* Task objective
Scan the data below and copy each line where "DecodeString" occurs.

* Available data

(* ===== verification/Cipher.v ===== *)
(** * Encryption at rest (internal/crypto/aes.go, encoding/base64)

    Ciphertexts are [nonce || AES-GCM output] under a key derived from the
    instance secret, stored as base64 text.  AES-GCM and HKDF are parameters
    of the model; base64, of Go's standard library, is written out. *)

From S2P Require Import Prelude GoStrings.

(** ** encoding/base64 (StdEncoding) *)

Definition b64_alphabet : string :=
  "ABCDEFGHIJKLMNOPQRSTUVWXYZabcdefghijklmnopqrstuvwxyz0123456789+/".

Definition b64_char (n : Z) : ascii :=
  match String.get (Z.to_nat n) b64_alphabet with Some c => c | None => "A"%char end.

Fixpoint index_of (c : ascii) (l : string) (i : Z) : option Z :=
  match l with
  | "" => None
  | String a l => if Ascii.eqb a c then Some i else index_of c l (i + 1)
  end.

Definition b64_value (c : ascii) : option Z := index_of c b64_alphabet 0.

Definition pad : ascii := "="%char.

Fixpoint b64_encode (l : list ascii) : list ascii :=
  match l with
  | [] => []
  | [a] => let n := (byte a * 65536)%Z in
           [b64_char (n / 262144); b64_char (n / 4096 mod 64); pad; pad]
  | [a; b] => let n := (byte a * 65536 + byte b * 256)%Z in
              [b64_char (n / 262144); b64_char (n / 4096 mod 64); b64_char (n / 64 mod 64); pad]
  | a :: b :: c :: l =>
    let n := (byte a * 65536 + byte b * 256 + byte c)%Z in
    b64_char (n / 262144) :: b64_char (n / 4096 mod 64) :: b64_char (n / 64 mod 64)
      :: b64_char (n mod 64) :: b64_encode l
  end.

(** Groups of four characters; padding only at the end. *)
Fixpoint b64_decode (l : list ascii) : option (list ascii) :=
  match l with
  | [] => Some []
  | p :: q :: r :: s :: l =>
    match b64_value p, b64_value q with
    | Some x, Some y =>
      match b64_value r, b64_value s with
      | Some z, Some w =>
        let n := (x * 262144 + y * 4096 + z * 64 + w)%Z in
        rest ← b64_decode l;
        Some (of_byte (n / 65536) :: of_byte (n / 256 mod 256) :: of_byte (n mod 256) :: rest)
      | Some z, None =>
        if Ascii.eqb s pad && is_nil l then
          let n := (x * 262144 + y * 4096 + z * 64)%Z in
          Some [of_byte (n / 65536); of_byte (n / 256 mod 256)]
        else None
      | None, _ =>
        if Ascii.eqb r pad && Ascii.eqb s pad && is_nil l then
          Some [of_byte ((x * 262144 + y * 4096) / 65536)]
        else None
      end
    | _, _ => None
    end
  | _ => None
  end.

(** [DecodeString] skips line breaks. *)
Definition not_newline (c : ascii) : bool :=
  negb ((byte c =? 10)%Z || (byte c =? 13)%Z).

Definition EncodeToString (s : string) : string :=
  String.string_of_list_ascii (b64_encode (String.list_ascii_of_string s)).

Definition DecodeString (s : string) : option string :=
  String.string_of_list_ascii <$>
    b64_decode (List.filter not_newline (String.list_ascii_of_string s)).

(** ** internal/crypto *)

Class AeadLib := {
  (** HKDF-SHA256 of a secret with an info label: the 32-byte key. *)
  hkdf_key : string → string → option string;
  (** [aead.Seal(nil, nonce, plaintext, nil)] and [Open] for AES-256-GCM. *)
  gcm_seal : string → string → string → string;
  gcm_open : string → string → string → option string;
}.

Definition keyLen : Z := 32.
Definition nonceLen : Z := 12.
Definition gcmOverhead : Z := 16.
Definition hkdfInfo : string := "prexel-encryption-v1".

Class AeadLaws `{AeadLib} := {
  gcm_roundtrip : ∀ key nonce pt,
    len nonce = nonceLen → gcm_open key nonce (gcm_seal key nonce pt) = Some pt;
  gcm_length : ∀ key nonce pt, len (gcm_seal key nonce pt) = (len pt + gcmOverhead)%Z;
}.

Inductive CipherErr := ErrSecretTooShort | ErrHkdf | ErrNonce | ErrCiphertextTooShort | ErrOpen.

Section Cipher.
Context `{AeadLib}.

(** The cipher is the key it was built with. *)
Definition Cipher := string.

Definition New (secret : string) : CipherErr + Cipher :=
  if (len secret <? 32)%Z then inl ErrSecretTooShort
  else match hkdf_key secret hkdfInfo with
       | None => inl ErrHkdf
       | Some key => inr key
       end.

(** [nonce]: the twelve bytes read from the random source, if it answers. *)
Definition Encrypt (c : Cipher) (nonce : option string) (plaintext : string) : CipherErr + string :=
  match nonce with
  | None => inl ErrNonce
  | Some nonce => inr (nonce ^^ gcm_seal c nonce plaintext)
  end.

Definition Decrypt (c : Cipher) (data : string) : CipherErr + string :=
  if (len data <? nonceLen + gcmOverhead)%Z then inl ErrCiphertextTooShort
  else match gcm_open c (take_s 12 data) (drop_s 12 data) with
       | None => inl ErrOpen
       | Some pt => inr pt
       end.
End Cipher.

(** ** Facts *)

(** The alphabet is a bijection between 0..63 and its characters. *)
Lemma b64_table : List.forallb (λ n, match b64_value (b64_char (Z.of_nat n)) with
                                | Some m => (m =? Z.of_nat n)%Z && not_newline (b64_char (Z.of_nat n))
                                | None => false
                                end) (List.seq 0 64) = true.
Proof. vm_compute. reflexivity. Qed.

Lemma b64_char_ok n : (0 ≤ n < 64)%Z →
  b64_value (b64_char n) = Some n ∧ not_newline (b64_char n) = true.
Proof.
  intros Hn. pose proof (proj1 (List.forallb_forall _ _) b64_table (Z.to_nat n)) as T.
  cbv beta in T. rewrite Z2Nat.id in T by lia.
  assert (I : List.In (Z.to_nat n) (List.seq 0 64)) by (apply List.in_seq; lia).
  specialize (T I). case_match; [|done]. bool_simp. subst. done.
Qed.

Lemma b64_value_char n : (0 ≤ n < 64)%Z → b64_value (b64_char n) = Some n.
Proof. apply b64_char_ok. Qed.
Lemma b64_char_newline n : (0 ≤ n < 64)%Z → not_newline (b64_char n) = true.
Proof. apply b64_char_ok. Qed.

(** Induction three bytes at a time. *)
Lemma list_ind3 {A} (P : list A → Prop) :
  P [] → (∀ a, P [a]) → (∀ a b, P [a; b]) → (∀ a b c l, P l → P (a :: b :: c :: l)) → ∀ l, P l.
Proof.
  intros H0 H1 H2 H3 l. cut (P l ∧ (∀ a, P (a :: l)) ∧ (∀ a b, P (a :: b :: l))); [tauto|].
  induction l as [|x l (IH & IH1 & IH2)]; [auto|]. repeat split; auto.
Qed.

Ltac b64_bounds :=
  repeat match goal with
  | c : ascii |- _ =>
    lazymatch goal with H : (0 ≤ byte c < 256)%Z |- _ => fail | _ => pose proof (byte_range c) end
  end.

Lemma of_byte_eq c z : z = byte c → of_byte z = c.
Proof. intros ->. apply of_byte_byte. Qed.

Lemma b64_decode_encode l : b64_decode (b64_encode l) = Some l.
Proof.
  induction l as [|a|a b|a b c l IH] using list_ind3; [done|..]; b64_bounds; simpl;
    rewrite !b64_value_char by (repeat split; Z.div_mod_to_equations; lia).
  - simpl. do 2 f_equal. apply of_byte_eq. Z.div_mod_to_equations; lia.
  - simpl. repeat f_equal; apply of_byte_eq; Z.div_mod_to_equations; lia.
  - rewrite IH. simpl. repeat f_equal; apply of_byte_eq; Z.div_mod_to_equations; lia.
Qed.

Lemma b64_encode_newline l : List.filter not_newline (b64_encode l) = b64_encode l.
Proof.
  induction l as [|a|a b|a b c l IH] using list_ind3; [done|..]; b64_bounds; simpl;
    rewrite !b64_char_newline by (repeat split; Z.div_mod_to_equations; lia); [done|done|].
  by rewrite IH.
Qed.

Lemma base64_roundtrip s : DecodeString (EncodeToString s) = Some s.
Proof.
  unfold DecodeString, EncodeToString.
  rewrite String.list_ascii_of_string_of_list_ascii, b64_encode_newline, b64_decode_encode.
  simpl. by rewrite String.string_of_list_ascii_of_string.
Qed.

Lemma decrypt_encrypt `{AeadLib} `{!AeadLaws} c nonce pt :
  len nonce = nonceLen →
  ∃ ct, Encrypt c (Some nonce) pt = inr ct ∧ Decrypt c ct = inr pt.
Proof.
  intros Hn. eexists. split; [reflexivity|]. unfold Decrypt.
  destruct (take_drop_app nonce (gcm_seal c nonce pt) 12) as [E1 E2]; [unfold len, nonceLen in Hn; lia|].
  rewrite E1, E2, gcm_roundtrip by done.
  assert (L := gcm_length c nonce pt). unfold len in *. rewrite string_app_length.
  destruct (Z.ltb_spec (Z.of_nat (String.length nonce + String.length (gcm_seal c nonce pt)))
              (nonceLen + gcmOverhead)); [lia|done].
Qed.

(** a secret sealed with the instance key and stored as base64 text opens
    to itself under the same key, for every 12-byte nonce. *)
Theorem cipher_roundtrip `{AeadLib} `{!AeadLaws} c nonce pt :
  len nonce = nonceLen →
  ∃ ct raw, Encrypt c (Some nonce) pt = inr ct ∧
            DecodeString (EncodeToString ct) = Some raw ∧ Decrypt c raw = inr pt.
Proof.
  intros Hn. destruct (decrypt_encrypt c nonce pt Hn) as (ct & E & D).
  exists ct, ct. by rewrite base64_roundtrip.
Qed.

(** ** A concrete instance *)

Definition tag16 : string := "0123456789abcdef".

#[local] Instance toy_aead : AeadLib := {|
  hkdf_key secret info := Some (take_s 32 (secret ^^ info));
  gcm_seal key nonce pt := tag16 ^^ pt;
  gcm_open key nonce ct := if HasPrefix ct tag16 then Some (drop_s 16 ct) else None;
|}.

Lemma prefix_app a b : String.prefix a (a ^^ b) = true.
Proof.
  induction a as [|c a IH]; rewrite ?string_nil_app, ?string_app_cons; simpl; [by destruct b|].
  by rewrite IH; destruct (ascii_dec c c).
Qed.

#[local] Instance toy_aead_laws : AeadLaws.
Proof.
  split.
  - intros key nonce pt _. simpl. unfold HasPrefix. rewrite prefix_app.
    by destruct (take_drop_app tag16 pt 16 eq_refl) as [_ ->].
  - intros. simpl. unfold len. rewrite string_app_length. simpl. unfold gcmOverhead. lia.
Qed.

Lemma cipher_roundtrip_witness :
  ∃ ct raw, Encrypt (H := toy_aead) "key" (Some "abcdefghijkl") "JBSWY3DPEHPK3PXP" = inr ct ∧
            DecodeString (EncodeToString ct) = Some raw ∧
            Decrypt (H := toy_aead) "key" raw = inr "JBSWY3DPEHPK3PXP".
Proof. apply (cipher_roundtrip (H := toy_aead) (H0 := toy_aead_laws)). reflexivity. Defined.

* Result
(** [DecodeString] skips line breaks. *)
Definition DecodeString (s : string) : option string :=
Lemma base64_roundtrip s : DecodeString (EncodeToString s) = Some s.
  unfold DecodeString, EncodeToString.
            DecodeString (EncodeToString ct) = Some raw ∧ Decrypt c raw = inr pt.
            DecodeString (EncodeToString ct) = Some raw ∧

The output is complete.